▼

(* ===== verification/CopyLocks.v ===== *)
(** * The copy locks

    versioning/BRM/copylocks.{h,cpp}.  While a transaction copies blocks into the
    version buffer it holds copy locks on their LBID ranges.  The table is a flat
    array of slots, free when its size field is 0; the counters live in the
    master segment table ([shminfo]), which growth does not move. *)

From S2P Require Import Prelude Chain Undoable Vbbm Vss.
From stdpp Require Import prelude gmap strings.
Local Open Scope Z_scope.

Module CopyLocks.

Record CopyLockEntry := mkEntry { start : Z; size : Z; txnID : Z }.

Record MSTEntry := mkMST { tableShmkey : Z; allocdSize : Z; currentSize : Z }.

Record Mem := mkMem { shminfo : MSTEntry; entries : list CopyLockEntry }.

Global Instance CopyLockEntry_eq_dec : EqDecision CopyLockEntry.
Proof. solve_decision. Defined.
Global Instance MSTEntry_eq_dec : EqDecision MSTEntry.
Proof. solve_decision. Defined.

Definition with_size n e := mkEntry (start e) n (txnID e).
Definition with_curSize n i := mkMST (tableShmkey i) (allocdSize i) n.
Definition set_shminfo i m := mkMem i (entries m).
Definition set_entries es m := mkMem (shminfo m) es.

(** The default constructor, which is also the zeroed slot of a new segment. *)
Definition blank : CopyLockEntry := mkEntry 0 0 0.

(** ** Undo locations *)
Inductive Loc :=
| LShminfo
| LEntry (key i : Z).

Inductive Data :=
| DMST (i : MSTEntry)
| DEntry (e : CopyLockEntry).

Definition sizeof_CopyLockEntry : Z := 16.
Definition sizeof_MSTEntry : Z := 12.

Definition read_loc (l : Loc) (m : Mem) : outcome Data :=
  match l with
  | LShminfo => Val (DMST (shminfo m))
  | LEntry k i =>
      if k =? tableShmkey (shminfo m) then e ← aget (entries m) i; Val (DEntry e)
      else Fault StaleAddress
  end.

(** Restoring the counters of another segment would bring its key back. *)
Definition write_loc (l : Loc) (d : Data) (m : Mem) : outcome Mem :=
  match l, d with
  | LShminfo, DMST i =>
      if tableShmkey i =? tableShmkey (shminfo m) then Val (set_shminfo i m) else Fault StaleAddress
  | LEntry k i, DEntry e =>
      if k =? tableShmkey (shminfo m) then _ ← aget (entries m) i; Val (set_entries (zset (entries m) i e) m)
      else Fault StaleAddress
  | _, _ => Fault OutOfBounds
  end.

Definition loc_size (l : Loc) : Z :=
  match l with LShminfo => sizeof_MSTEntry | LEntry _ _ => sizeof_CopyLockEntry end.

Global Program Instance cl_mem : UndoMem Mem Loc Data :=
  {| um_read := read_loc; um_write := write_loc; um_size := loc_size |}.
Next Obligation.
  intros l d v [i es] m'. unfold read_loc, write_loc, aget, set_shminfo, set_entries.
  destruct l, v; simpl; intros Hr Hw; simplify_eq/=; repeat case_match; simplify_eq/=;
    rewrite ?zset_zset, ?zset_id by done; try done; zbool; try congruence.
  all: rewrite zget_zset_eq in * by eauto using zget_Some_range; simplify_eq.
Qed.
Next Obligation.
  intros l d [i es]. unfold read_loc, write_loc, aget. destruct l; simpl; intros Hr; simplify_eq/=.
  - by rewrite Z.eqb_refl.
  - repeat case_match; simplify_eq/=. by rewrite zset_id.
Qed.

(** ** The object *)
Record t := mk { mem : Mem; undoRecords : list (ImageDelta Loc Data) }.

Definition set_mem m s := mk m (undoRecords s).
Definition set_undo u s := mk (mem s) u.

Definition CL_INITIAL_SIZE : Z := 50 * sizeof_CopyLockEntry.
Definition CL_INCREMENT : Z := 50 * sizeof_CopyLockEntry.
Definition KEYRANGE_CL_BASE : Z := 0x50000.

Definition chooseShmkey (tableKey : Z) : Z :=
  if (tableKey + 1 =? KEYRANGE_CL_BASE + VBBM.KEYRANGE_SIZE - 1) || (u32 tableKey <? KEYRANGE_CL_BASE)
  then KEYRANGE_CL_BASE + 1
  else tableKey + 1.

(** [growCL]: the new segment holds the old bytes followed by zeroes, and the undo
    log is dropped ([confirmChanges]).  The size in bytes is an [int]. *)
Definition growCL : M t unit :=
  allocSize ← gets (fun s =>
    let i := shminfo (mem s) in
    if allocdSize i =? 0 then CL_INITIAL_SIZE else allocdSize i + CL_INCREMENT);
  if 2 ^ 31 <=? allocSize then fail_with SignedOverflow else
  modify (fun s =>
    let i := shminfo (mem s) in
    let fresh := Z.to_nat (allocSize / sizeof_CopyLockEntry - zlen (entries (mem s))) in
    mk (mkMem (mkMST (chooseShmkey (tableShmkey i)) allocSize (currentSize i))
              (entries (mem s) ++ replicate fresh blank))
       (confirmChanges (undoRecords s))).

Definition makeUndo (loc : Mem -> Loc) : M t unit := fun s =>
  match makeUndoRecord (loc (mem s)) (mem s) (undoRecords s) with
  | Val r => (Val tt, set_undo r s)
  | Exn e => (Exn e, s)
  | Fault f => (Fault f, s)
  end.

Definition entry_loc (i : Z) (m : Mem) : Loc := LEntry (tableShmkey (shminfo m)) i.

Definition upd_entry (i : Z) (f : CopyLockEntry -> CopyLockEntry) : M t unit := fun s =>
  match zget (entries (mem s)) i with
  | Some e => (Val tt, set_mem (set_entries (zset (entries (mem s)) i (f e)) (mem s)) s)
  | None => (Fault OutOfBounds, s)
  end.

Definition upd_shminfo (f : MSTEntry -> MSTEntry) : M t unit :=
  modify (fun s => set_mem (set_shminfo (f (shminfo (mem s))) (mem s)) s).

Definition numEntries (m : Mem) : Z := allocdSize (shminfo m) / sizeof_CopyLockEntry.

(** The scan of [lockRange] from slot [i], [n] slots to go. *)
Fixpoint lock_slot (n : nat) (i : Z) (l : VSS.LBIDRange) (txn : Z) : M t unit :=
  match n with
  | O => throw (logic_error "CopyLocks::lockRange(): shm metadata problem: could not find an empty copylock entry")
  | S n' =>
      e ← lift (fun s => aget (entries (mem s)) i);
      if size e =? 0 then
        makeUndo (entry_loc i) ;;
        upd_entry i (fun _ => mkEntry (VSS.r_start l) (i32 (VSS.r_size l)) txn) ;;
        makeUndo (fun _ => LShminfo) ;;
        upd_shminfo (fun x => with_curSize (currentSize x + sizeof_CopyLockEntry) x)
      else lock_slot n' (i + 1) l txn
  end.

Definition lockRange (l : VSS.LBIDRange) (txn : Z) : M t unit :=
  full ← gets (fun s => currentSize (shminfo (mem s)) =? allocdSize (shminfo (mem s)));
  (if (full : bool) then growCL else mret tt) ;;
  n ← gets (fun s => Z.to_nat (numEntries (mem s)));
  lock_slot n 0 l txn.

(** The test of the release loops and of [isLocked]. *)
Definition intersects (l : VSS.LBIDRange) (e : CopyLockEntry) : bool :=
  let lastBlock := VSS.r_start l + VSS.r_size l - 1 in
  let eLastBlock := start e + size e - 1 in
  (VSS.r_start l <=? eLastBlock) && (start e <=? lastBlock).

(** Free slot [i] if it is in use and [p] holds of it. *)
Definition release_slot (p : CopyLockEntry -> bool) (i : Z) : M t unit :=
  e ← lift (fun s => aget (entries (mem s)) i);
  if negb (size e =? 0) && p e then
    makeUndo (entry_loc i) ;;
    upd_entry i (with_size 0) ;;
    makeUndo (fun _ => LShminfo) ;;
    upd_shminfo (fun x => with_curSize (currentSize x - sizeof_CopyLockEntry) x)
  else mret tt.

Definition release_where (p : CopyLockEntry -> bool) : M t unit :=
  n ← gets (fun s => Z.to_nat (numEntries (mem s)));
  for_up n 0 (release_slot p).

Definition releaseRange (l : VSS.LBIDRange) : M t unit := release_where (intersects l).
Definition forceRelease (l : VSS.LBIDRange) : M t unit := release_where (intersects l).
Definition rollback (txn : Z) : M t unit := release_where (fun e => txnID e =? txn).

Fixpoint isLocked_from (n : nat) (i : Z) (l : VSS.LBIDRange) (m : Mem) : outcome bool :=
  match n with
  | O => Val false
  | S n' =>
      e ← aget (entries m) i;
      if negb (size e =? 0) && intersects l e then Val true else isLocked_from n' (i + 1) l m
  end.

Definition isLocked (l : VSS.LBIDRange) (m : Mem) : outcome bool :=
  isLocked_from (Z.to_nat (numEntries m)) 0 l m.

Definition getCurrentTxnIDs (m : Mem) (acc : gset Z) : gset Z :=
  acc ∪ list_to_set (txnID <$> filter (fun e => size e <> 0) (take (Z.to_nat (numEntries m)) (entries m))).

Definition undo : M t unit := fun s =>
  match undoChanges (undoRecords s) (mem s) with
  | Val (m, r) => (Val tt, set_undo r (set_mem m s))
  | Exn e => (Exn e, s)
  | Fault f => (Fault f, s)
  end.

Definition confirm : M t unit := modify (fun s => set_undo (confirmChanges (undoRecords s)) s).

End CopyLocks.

▲
▼

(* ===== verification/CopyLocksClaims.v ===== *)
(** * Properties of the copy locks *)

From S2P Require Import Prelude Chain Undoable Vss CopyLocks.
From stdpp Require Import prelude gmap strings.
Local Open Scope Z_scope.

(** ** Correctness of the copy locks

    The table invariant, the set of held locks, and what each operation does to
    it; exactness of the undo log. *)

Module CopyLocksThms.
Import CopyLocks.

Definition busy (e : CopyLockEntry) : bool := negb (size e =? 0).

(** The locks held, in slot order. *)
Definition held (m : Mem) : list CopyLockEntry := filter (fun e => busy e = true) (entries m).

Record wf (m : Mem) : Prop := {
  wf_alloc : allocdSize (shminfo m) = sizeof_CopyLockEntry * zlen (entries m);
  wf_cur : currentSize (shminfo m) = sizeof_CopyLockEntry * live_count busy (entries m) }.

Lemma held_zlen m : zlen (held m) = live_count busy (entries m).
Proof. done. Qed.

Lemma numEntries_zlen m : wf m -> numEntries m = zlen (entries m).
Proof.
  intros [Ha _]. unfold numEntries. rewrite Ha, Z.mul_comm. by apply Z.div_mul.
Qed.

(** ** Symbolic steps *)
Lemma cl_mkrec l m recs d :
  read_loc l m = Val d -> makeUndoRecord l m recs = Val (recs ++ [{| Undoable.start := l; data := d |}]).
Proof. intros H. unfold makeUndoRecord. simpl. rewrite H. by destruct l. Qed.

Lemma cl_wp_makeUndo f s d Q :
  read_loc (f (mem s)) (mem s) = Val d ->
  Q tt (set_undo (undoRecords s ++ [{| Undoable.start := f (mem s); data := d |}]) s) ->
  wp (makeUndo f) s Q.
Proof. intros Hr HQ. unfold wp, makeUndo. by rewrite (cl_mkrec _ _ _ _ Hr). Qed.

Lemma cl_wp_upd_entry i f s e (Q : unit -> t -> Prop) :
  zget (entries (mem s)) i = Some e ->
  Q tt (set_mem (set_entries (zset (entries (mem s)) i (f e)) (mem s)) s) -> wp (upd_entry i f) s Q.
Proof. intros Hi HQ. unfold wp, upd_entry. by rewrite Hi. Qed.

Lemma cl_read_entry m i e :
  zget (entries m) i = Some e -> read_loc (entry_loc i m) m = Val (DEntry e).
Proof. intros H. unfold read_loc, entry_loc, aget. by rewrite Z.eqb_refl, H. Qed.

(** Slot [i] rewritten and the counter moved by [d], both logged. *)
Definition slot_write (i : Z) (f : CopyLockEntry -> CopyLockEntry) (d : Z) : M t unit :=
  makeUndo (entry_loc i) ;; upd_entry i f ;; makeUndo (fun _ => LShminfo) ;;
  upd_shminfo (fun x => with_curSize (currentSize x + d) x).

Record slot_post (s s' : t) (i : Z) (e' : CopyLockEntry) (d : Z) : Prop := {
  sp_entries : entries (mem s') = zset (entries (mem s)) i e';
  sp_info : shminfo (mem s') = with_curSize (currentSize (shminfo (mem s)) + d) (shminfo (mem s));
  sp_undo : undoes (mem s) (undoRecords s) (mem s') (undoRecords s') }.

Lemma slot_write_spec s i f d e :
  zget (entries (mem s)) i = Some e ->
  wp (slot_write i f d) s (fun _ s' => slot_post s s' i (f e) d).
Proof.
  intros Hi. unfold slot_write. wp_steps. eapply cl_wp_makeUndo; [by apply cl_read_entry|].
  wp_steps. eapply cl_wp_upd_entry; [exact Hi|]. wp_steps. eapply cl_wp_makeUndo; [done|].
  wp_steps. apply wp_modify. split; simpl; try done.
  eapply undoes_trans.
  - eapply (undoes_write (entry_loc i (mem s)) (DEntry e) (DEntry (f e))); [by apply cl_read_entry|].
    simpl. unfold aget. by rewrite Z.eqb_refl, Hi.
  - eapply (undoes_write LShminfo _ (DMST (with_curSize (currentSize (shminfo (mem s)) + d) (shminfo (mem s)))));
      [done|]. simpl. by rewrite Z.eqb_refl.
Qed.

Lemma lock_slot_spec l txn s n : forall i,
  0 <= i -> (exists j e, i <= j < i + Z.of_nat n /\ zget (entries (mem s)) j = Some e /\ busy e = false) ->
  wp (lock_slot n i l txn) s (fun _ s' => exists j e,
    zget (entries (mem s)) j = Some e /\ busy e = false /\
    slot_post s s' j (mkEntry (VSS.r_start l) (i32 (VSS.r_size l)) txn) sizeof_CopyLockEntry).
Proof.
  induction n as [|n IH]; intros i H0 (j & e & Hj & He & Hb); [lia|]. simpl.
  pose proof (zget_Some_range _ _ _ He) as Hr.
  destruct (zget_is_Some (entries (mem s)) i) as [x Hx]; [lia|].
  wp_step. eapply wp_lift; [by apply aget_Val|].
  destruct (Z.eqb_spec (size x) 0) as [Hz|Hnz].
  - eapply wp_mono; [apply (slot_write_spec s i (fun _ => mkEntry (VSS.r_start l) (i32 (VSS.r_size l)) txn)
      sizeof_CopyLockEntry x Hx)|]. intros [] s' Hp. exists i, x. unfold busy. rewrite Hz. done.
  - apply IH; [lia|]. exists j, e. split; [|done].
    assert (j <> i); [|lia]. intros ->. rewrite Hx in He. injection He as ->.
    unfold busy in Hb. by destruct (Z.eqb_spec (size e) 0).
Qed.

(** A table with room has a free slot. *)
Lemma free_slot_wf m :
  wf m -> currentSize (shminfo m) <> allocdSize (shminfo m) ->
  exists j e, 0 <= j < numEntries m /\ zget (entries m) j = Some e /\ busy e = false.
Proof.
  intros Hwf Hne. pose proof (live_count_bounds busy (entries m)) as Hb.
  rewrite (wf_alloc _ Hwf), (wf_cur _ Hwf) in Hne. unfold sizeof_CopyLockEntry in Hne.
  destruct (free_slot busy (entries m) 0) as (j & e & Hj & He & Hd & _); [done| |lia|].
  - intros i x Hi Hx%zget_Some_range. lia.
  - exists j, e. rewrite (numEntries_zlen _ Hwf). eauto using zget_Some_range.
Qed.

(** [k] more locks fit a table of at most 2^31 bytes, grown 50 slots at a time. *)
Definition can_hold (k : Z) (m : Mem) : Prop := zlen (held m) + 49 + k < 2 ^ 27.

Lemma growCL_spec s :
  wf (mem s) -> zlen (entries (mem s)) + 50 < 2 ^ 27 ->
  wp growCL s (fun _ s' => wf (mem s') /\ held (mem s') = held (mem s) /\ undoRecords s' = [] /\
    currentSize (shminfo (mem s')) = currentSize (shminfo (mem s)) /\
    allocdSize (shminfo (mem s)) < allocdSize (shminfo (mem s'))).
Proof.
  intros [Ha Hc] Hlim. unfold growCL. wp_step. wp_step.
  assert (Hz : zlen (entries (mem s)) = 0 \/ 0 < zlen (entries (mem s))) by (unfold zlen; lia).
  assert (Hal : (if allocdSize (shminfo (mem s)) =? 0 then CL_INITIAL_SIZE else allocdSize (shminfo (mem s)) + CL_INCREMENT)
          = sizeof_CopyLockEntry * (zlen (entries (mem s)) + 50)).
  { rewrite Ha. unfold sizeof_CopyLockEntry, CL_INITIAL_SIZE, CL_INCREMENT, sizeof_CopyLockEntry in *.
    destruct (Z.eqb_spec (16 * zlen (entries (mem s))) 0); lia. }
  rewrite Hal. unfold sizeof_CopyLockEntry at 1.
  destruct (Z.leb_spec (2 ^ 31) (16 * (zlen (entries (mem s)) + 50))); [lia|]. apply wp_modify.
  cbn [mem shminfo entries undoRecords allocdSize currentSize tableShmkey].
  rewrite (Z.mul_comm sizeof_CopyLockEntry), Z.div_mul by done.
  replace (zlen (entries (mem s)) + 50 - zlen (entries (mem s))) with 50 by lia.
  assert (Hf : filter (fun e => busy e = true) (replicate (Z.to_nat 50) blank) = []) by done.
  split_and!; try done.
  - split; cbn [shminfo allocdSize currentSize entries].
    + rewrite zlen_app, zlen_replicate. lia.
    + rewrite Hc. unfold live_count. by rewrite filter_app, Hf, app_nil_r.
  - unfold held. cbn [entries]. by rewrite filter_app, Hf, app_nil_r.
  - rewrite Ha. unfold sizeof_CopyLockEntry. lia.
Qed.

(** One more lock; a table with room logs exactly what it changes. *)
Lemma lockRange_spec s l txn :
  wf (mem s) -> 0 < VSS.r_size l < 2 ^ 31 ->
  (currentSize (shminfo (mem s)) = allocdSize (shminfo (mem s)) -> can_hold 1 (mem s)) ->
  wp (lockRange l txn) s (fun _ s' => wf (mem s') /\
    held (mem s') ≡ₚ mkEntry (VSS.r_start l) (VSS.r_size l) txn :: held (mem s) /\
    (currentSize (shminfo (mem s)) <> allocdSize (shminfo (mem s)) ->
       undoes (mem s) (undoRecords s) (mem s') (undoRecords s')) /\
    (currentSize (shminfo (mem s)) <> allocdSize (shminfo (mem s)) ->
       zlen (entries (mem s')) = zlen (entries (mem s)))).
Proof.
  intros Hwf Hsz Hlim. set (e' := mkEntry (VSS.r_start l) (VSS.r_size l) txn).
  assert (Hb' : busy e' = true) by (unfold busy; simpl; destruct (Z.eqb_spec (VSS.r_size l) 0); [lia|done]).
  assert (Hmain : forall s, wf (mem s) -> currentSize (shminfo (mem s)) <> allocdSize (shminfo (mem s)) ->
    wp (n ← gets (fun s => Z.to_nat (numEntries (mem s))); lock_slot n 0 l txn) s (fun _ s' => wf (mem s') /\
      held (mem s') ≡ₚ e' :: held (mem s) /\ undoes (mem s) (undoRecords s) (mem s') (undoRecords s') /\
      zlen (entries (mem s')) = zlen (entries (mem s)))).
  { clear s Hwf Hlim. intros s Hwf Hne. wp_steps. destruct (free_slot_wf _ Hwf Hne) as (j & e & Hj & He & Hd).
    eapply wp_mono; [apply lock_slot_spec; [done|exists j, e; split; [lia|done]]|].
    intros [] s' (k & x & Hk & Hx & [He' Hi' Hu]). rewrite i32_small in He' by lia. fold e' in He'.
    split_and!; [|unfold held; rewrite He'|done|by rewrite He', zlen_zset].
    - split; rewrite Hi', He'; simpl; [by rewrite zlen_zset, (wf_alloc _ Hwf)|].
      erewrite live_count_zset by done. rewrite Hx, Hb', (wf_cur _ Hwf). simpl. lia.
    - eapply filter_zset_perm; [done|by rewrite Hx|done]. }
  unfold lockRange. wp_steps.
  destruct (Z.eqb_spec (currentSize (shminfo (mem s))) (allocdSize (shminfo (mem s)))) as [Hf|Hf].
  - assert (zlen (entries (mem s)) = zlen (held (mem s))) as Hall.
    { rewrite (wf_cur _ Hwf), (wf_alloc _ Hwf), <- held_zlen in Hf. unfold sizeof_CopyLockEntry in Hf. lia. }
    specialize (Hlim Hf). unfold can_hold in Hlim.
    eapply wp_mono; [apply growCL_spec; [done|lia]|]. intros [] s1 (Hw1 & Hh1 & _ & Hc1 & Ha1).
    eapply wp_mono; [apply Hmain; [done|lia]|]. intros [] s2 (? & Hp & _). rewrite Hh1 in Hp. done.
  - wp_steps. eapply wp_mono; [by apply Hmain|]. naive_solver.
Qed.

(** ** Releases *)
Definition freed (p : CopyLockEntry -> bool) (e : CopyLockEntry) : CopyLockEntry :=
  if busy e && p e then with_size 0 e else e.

▲
▼

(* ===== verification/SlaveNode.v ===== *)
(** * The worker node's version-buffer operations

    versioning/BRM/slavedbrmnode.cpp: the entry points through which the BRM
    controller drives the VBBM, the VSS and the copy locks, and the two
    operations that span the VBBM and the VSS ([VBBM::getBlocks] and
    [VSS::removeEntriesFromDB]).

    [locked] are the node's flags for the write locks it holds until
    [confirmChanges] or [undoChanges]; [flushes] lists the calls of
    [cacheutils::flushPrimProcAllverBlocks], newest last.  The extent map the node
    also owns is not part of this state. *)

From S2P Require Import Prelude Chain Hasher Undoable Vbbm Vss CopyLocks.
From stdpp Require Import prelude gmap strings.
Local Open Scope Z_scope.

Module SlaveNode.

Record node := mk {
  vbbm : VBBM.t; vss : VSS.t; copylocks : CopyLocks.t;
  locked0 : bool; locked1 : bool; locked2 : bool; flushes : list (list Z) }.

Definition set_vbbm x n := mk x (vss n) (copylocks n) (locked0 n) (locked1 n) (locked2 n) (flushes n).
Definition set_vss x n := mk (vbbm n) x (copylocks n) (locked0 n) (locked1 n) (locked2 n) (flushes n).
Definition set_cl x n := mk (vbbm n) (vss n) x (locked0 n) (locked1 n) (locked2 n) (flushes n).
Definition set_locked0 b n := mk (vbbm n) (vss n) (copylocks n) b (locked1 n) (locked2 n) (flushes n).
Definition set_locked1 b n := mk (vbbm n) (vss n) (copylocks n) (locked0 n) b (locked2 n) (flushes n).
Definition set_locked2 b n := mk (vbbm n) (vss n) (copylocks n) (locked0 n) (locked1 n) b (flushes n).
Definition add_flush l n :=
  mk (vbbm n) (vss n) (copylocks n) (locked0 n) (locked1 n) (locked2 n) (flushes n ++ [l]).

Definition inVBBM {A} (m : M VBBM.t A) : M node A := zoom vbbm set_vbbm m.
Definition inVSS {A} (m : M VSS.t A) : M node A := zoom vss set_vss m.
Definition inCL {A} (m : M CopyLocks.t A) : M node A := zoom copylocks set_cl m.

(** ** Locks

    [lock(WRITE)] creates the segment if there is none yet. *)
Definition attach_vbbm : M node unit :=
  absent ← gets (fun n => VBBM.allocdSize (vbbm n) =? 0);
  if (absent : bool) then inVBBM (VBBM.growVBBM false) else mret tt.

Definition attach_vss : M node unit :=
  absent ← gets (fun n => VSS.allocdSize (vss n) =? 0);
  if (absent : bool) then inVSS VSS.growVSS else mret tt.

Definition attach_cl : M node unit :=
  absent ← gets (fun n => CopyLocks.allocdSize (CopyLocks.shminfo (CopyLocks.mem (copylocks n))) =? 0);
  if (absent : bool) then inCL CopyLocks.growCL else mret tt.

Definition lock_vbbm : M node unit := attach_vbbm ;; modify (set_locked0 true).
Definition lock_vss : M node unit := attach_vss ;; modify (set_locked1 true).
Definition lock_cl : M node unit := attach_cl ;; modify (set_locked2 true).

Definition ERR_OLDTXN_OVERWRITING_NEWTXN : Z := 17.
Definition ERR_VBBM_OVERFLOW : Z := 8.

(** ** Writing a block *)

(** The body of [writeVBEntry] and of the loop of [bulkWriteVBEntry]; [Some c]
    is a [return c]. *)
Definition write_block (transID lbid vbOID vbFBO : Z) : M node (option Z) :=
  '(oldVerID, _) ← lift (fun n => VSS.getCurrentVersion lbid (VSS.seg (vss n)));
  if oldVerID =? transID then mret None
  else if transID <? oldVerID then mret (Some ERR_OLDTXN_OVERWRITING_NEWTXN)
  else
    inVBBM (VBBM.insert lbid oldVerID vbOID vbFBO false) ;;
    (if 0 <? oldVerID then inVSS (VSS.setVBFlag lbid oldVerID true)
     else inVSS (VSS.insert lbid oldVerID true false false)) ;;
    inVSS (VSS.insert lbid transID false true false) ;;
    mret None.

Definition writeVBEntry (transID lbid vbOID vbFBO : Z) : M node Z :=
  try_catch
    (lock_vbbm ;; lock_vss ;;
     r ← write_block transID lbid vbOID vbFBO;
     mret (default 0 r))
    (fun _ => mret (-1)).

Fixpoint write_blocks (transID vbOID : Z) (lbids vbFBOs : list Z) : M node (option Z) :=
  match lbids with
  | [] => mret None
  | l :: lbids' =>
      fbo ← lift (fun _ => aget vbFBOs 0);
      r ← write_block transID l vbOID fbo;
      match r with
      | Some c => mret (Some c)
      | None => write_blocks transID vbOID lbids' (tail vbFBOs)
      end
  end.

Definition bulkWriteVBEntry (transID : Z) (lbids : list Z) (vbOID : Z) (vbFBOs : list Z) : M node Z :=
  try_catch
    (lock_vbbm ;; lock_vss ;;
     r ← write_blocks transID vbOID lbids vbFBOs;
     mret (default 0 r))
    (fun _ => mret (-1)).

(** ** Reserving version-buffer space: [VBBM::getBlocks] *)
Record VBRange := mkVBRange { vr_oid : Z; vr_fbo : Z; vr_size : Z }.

▲

Aim of the task: Filter the entries above down to the lines containing the word "option".

Output for this exercise:
Definition write_block (transID lbid vbOID vbFBO : Z) : M node (option Z) :=
Fixpoint write_blocks (transID vbOID : Z) (lbids vbFBOs : list Z) : M node (option Z) :=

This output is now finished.